### TASK GOAL
Gather all lines in the entries below that include the word "Resolve".

### SUPPLIED DATA
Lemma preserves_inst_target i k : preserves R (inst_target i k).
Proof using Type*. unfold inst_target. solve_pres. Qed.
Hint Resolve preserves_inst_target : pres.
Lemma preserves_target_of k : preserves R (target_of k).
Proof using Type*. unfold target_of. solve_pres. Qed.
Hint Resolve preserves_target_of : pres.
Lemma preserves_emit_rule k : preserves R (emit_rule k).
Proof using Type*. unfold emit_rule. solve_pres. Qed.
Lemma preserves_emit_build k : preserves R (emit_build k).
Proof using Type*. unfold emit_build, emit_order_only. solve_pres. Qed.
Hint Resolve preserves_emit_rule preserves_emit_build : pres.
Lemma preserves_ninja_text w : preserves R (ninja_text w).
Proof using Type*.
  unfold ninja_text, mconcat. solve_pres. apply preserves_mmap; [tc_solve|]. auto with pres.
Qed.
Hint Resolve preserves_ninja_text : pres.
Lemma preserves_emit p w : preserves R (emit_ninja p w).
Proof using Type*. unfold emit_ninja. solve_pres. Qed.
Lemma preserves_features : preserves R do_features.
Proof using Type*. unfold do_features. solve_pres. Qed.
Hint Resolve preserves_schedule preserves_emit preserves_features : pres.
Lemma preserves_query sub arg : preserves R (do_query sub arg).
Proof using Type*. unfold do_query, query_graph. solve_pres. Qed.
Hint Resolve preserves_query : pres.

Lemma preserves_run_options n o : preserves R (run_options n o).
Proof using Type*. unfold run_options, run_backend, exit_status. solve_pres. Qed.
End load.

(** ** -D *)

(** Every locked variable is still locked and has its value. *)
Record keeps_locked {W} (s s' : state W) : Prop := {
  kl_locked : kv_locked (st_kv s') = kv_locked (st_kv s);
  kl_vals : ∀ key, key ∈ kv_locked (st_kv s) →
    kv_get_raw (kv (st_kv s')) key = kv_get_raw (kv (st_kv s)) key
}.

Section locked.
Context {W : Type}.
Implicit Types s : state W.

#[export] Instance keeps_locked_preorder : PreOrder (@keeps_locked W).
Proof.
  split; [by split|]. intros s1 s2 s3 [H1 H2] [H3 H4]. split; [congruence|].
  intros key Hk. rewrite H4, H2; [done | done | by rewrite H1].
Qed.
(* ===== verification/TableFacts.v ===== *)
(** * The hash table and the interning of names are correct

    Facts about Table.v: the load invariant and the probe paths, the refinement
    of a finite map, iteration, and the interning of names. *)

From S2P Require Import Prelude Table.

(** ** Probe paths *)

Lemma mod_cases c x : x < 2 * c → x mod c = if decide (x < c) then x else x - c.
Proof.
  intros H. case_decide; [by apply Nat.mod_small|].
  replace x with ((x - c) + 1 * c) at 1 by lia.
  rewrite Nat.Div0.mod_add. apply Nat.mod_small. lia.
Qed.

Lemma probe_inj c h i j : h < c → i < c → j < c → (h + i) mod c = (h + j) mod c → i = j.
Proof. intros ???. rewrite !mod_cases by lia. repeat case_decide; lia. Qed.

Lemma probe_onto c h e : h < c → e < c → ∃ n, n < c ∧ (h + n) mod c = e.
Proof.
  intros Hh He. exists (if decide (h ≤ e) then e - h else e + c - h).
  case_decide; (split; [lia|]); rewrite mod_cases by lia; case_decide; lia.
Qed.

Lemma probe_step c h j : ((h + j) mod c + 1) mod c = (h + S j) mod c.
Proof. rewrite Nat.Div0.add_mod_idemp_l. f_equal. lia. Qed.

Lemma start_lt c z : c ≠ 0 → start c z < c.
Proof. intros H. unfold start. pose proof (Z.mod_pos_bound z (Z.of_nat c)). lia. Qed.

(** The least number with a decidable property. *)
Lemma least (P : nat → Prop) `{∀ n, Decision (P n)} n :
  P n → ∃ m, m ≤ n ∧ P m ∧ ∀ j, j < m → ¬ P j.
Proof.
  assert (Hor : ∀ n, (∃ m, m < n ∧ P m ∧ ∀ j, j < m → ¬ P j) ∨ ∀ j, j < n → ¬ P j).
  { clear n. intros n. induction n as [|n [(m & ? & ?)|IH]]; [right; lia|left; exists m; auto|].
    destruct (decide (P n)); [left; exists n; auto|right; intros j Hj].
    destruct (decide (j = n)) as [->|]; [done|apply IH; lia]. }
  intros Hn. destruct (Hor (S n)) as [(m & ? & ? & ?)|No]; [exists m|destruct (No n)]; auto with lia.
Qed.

### SOLUTION FOR THIS PROBLEM
Hint Resolve preserves_inst_target : pres.
Hint Resolve preserves_target_of : pres.
Hint Resolve preserves_emit_rule preserves_emit_build : pres.
Hint Resolve preserves_ninja_text : pres.
Hint Resolve preserves_schedule preserves_emit preserves_features : pres.
Hint Resolve preserves_query : pres.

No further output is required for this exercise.